(* ===== verification/MemPoolInv.v ===== *)
(** * The invariant of the memory pools

    [pool_ok] says which blocks are on the free list of each pool and which
    are with clients; every operation of [MemBlock] keeps it. *)

From stdpp Require Import functions.
From S2P Require Import Prelude LinkedList BlockLists ListRefinement MemBlock.
Import LinkedList BlockLists ListRefinement MemBlock.

Module MemPoolInv.

Section Invariant.
#[local] Set Default Proof Using "All".
Context (JUMBO_FRAMES : bool) (MEM_SCALE mem_block_var : Z).
Context (scale_nonneg : 0 <= MEM_SCALE) (var_pos : 0 < mem_block_var).

Notation nb_blocks := (MemBlock.nb_blocks JUMBO_FRAMES MEM_SCALE).
Notation pool_offset := (MemBlock.pool_offset JUMBO_FRAMES MEM_SCALE).
Notation block_address := (MemBlock.block_address JUMBO_FRAMES MEM_SCALE mem_block_var).
Notation data_address := (MemBlock.data_address JUMBO_FRAMES MEM_SCALE mem_block_var).

(** The number of blocks before those of a pool. *)
Fixpoint first_block (pool : nat) : nat :=
  match pool with O => O | S p => (first_block p + Z.to_nat (nb_blocks p))%nat end.

Definition is_block (k : nat) (a : Z) : Prop :=
  exists j, (j < Z.to_nat (nb_blocks k))%nat /\ a = block_address (first_block k + j).

Definition placed_as (m : store) (a : Z) (k j : nat) : Prop :=
  exists b, m !! a = Some b /\ pool_id b = Z.of_nat k /\ data b = data_address k j.

Definition placed (m : store) : Prop := forall k j, (k < 14)%nat -> (j < Z.to_nat (nb_blocks k))%nat ->
  placed_as m (block_address (first_block k + j)) k j.

(** [free k] is the free list of pool [k], [al] the blocks handed out. *)
Record pool_ok (st : mem_pool) (free : nat -> list Z) (al : gset Z) : Prop := {
  po_placed : placed (mem_blocks st);
  po_length : length (mem_lists st) = 14%nat;
  po_list k l : mem_lists st !! k = Some l -> list_ok (mem_blocks st) l (free k);
  po_member k a : (k < 14)%nat -> a ∈ free k -> is_block k a;
  po_out a : a ∈ al <-> exists k, (k < 14)%nat /\ is_block k a /\ a ∉ free k
}.

Lemma nb_blocks_nonneg k : 0 <= nb_blocks k.
Proof.
  unfold MemBlock.nb_blocks. assert (F : Forall (Z.le 0) (pool_sizes JUMBO_FRAMES MEM_SCALE)).
  { unfold pool_sizes. repeat constructor; try lia. destruct JUMBO_FRAMES; lia. }
  destruct (nth_in_or_default k (pool_sizes JUMBO_FRAMES MEM_SCALE) 0) as [H| ->]; [|done].
  rewrite Forall_forall in F. by apply F, list_elem_of_In.
Qed.

Lemma block_size_pos k : 0 < block_size k.
Proof. unfold block_size, MEM_MNGT_MB0_BLOCK_SIZE. assert (0 < 2 ^ Z.of_nat k) by (apply Z.pow_pos_nonneg; lia). lia. Qed.

Lemma pool_offset_mono k k' : (k <= k')%nat -> pool_offset k <= pool_offset k'.
Proof.
  induction 1 as [|k' _ IH]; [lia|]. cbn [MemBlock.pool_offset]. pose proof (nb_blocks_nonneg k'). pose proof (block_size_pos k').
  assert (0 <= nb_blocks k' * block_size k') by (apply Z.mul_nonneg_nonneg; lia). lia.
Qed.

Lemma block_address_pos i : 0 < block_address i.
Proof. unfold MemBlock.block_address, sizeof_mem_block_t. pose proof (pool_offset_mono 0 13 ltac:(lia)) as H. change (pool_offset 0) with 0 in H. lia. Qed.

Lemma is_block_not_null k a : is_block k a -> a <> NULL.
Proof. intros (j & _ & ->). pose proof (block_address_pos (first_block k + j)). unfold NULL. lia. Qed.

Lemma block_address_inj i j : block_address i = block_address j -> i = j.
Proof. unfold MemBlock.block_address, sizeof_mem_block_t. lia. Qed.

Lemma placed_block m k a : placed m -> (k < 14)%nat -> is_block k a ->
  exists b j, m !! a = Some b /\ pool_id b = Z.of_nat k /\ (j < Z.to_nat (nb_blocks k))%nat /\ data b = data_address k j.
Proof. intros P Hk (j & Hj & ->). destruct (P k j Hk Hj) as (b & ? & ? & ?). eauto 10. Qed.

Lemma is_block_pool m k k' a : placed m -> (k < 14)%nat -> (k' < 14)%nat -> is_block k a -> is_block k' a -> k = k'.
Proof.
  intros P Hk Hk' H H'. destruct (placed_block _ _ _ P Hk H) as (b & j & E & Hp & _).
  destruct (placed_block _ _ _ P Hk' H') as (b' & j' & E' & Hp' & _). rewrite E in E'. injection E' as <-. lia.
Qed.

Lemma placed_touched t m m' : touched t m m' -> placed m -> placed m'.
Proof.
  intros T P k j Hk Hj. destruct (P k j Hk Hj) as (b & E & Hp & Hd). specialize (T (block_address (first_block k + j))).
  rewrite E in T. destruct (m' !! _) as [b'|] eqn:E'; [|done]. exists b'. destruct T as (-> & -> & _). done.
Qed.

Lemma free_disjoint st free al k k' a : pool_ok st free al -> (k < 14)%nat -> (k' < 14)%nat -> k <> k' ->
  a ∈ free k -> a ∉ free k'.
Proof.
  intros P Hk Hk' Hn Ha Ha'. apply Hn. eapply is_block_pool; [apply P|done|done|by apply (po_member _ _ _ P)..].
Qed.

Lemma allocated_not_free st free al a k : pool_ok st free al -> a ∈ al -> (k < 14)%nat -> a ∉ free k.
Proof.
  intros P (k' & Hk' & Hb & Hf)%(po_out _ _ _ P) Hk Ha. destruct (decide (k = k')) as [->|Hn]; [done|].
  apply Hn. eapply is_block_pool; [apply P|done|done|by apply (po_member _ _ _ P)|done].
Qed.

(** Clients link the blocks they hold as they like. *)
Lemma pool_ok_client st free al t m' : pool_ok st free al -> touched t (mem_blocks st) m' -> (forall a, a ∈ t -> a ∈ al) ->
  pool_ok (mk_pool m' (mem_lists st)) free al.
Proof.
  intros P T Ht. split; simpl; [by eapply placed_touched; [|apply P]|apply P| |apply P|apply P].
  intros k l E. eapply list_ok_frame; [by apply (po_list _ _ _ P)|done|]. intros a Ha Hat.
  eapply allocated_not_free; [done|by apply Ht| |done]. apply lookup_lt_Some in E. by rewrite (po_length _ _ _ P) in E.
Qed.

Lemma pool_list st free al k : pool_ok st free al -> (k < 14)%nat -> exists l, mem_lists st !! k = Some l /\ list_ok (mem_blocks st) l (free k).
Proof.
  intros P Hk. destruct (lookup_lt_is_Some_2 (mem_lists st) k) as [l E]; [by rewrite (po_length _ _ _ P)|].
  exists l. split; [done|]. by apply (po_list _ _ _ P).
Qed.

(** One pool's free list changes, and so do only its blocks and clients'. *)
Lemma pool_ok_update st free al t m' k l l' al' : pool_ok st free al -> (k < 14)%nat ->
  touched t (mem_blocks st) m' -> (forall a, a ∈ t -> a ∈ free k \/ a ∈ al) -> list_ok m' l l' ->
  (forall a, a ∈ l' -> is_block k a) ->
  (forall a, a ∈ al' <-> (a ∈ al /\ a ∉ l') \/ (a ∈ free k /\ a ∉ l')) ->
  pool_ok (mk_pool m' (<[k := l]> (mem_lists st))) (<[k := l']> free) al'.
Proof.
  intros P Hk T Ht Hl Hm Ha. split; simpl.
  - by eapply placed_touched; [|apply P].
  - rewrite length_insert. apply P.
  - intros i li E. destruct (decide (i = k)) as [->|Hn].
    + rewrite list_lookup_insert_eq in E by (by rewrite (po_length _ _ _ P)). injection E as <-. by rewrite fn_lookup_insert.
    + rewrite list_lookup_insert_ne in E by done. rewrite fn_lookup_insert_ne by done.
      assert (i < 14)%nat by (apply lookup_lt_Some in E; by rewrite (po_length _ _ _ P) in E).
      eapply list_ok_frame; [by apply (po_list _ _ _ P)|done|]. intros a Hi [Hx|Hx]%Ht.
      * by eapply (free_disjoint _ _ _ i k).
      * by eapply allocated_not_free.
  - intros i a Hi. destruct (decide (i = k)) as [->|Hn]; [rewrite fn_lookup_insert; apply Hm|].
    rewrite fn_lookup_insert_ne by done. by apply (po_member _ _ _ P).
  - intros a. rewrite Ha. split.
    + intros [[Hal Hx]|[Hf Hx]].
      * apply (po_out _ _ _ P) in Hal as (i & Hi & Hb & Hf). exists i. split_and!; try done.
        destruct (decide (i = k)) as [->|]; [by rewrite fn_lookup_insert|by rewrite fn_lookup_insert_ne].
      * exists k. rewrite fn_lookup_insert. split_and!; try done. by apply (po_member _ _ _ P).
    + intros (i & Hi & Hb & Hf). destruct (decide (i = k)) as [->|Hn].
      * rewrite fn_lookup_insert in Hf. destruct (decide (a ∈ free k)); [by right|]. left. split; [|done]. apply (po_out _ _ _ P). eauto.
      * rewrite fn_lookup_insert_ne in Hf by done. left. split; [apply (po_out _ _ _ P); eauto|].
        intros Hx%Hm. apply Hn. by eapply is_block_pool; [apply P|..].
Qed.

(** ** free_mem_block *)

Lemma free_mem_block_ok st free al a : pool_ok st free al -> a ∈ al ->
  exists st' free', free_mem_block st a = Ok st' /\ pool_ok st' free' (al ∖ {[a]}) /\
    dom (mem_blocks st') =@{gset Z} dom (mem_blocks st) /\
    exists t, touched (a :: t) (mem_blocks st) (mem_blocks st') /\ (forall x, x ∈ t -> x ∉ al).
Proof.
  intros P Ha. pose proof Ha as (k & Hk & Hb & Hf)%(po_out _ _ _ P). unfold free_mem_block, deref.
  destruct (placed_block _ _ _ (po_placed _ _ _ P) Hk Hb) as (b & j & E & Hp & _). pose proof (is_block_not_null _ _ Hb). null_test.
  rewrite E. simpl. rewrite Hp, Nat2Z.id. unfold MEM_MNGT_POOL_ID_COPY. rewrite (proj2 (Z.leb_le (Z.of_nat k) 13)) by lia.
  destruct (pool_list _ _ _ k P Hk) as (l & -> & Hl). simpl.
  destruct (list_add_tail_ok _ _ _ a Hl) as (m' & l' & -> & Hl' & T); [by split_and!; eauto|]. simpl.
  eexists. exists (<[k := free k ++ [a]]> free). split; [reflexivity|]. split; [|split; [by eapply touched_dom|]].
  - eapply pool_ok_update; try done.
    + intros x [->|]%elem_of_cons; auto.
    + intros x [Hx| ->%list_elem_of_singleton]%elem_of_app; [by apply (po_member _ _ _ P)|done].
    + intros x. pose proof (fun Hx => allocated_not_free _ _ _ x k P Hx Hk). set_solver.
  - exists (free k). split; [done|]. intros x Hx Hx'. by eapply allocated_not_free.
Qed.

#### YOUR GOAL
Write the lines out exactly, from the one with "(po_out _ _ _ P); eauto|]." down to the last line of the listing, and leave out all others.

#### ANSWER FOR THIS EXERCISE
      * rewrite fn_lookup_insert_ne in Hf by done. left. split; [apply (po_out _ _ _ P); eauto|].
        intros Hx%Hm. apply Hn. by eapply is_block_pool; [apply P|..].
Qed.

(** ** free_mem_block *)

Lemma free_mem_block_ok st free al a : pool_ok st free al -> a ∈ al ->
  exists st' free', free_mem_block st a = Ok st' /\ pool_ok st' free' (al ∖ {[a]}) /\
    dom (mem_blocks st') =@{gset Z} dom (mem_blocks st) /\
    exists t, touched (a :: t) (mem_blocks st) (mem_blocks st') /\ (forall x, x ∈ t -> x ∉ al).
Proof.
  intros P Ha. pose proof Ha as (k & Hk & Hb & Hf)%(po_out _ _ _ P). unfold free_mem_block, deref.
  destruct (placed_block _ _ _ (po_placed _ _ _ P) Hk Hb) as (b & j & E & Hp & _). pose proof (is_block_not_null _ _ Hb). null_test.
  rewrite E. simpl. rewrite Hp, Nat2Z.id. unfold MEM_MNGT_POOL_ID_COPY. rewrite (proj2 (Z.leb_le (Z.of_nat k) 13)) by lia.
  destruct (pool_list _ _ _ k P Hk) as (l & -> & Hl). simpl.
  destruct (list_add_tail_ok _ _ _ a Hl) as (m' & l' & -> & Hl' & T); [by split_and!; eauto|]. simpl.
  eexists. exists (<[k := free k ++ [a]]> free). split; [reflexivity|]. split; [|split; [by eapply touched_dom|]].
  - eapply pool_ok_update; try done.
    + intros x [->|]%elem_of_cons; auto.
    + intros x [Hx| ->%list_elem_of_singleton]%elem_of_app; [by apply (po_member _ _ _ P)|done].
    + intros x. pose proof (fun Hx => allocated_not_free _ _ _ x k P Hx Hk). set_solver.
  - exists (free k). split; [done|]. intros x Hx Hx'. by eapply allocated_not_free.
Qed.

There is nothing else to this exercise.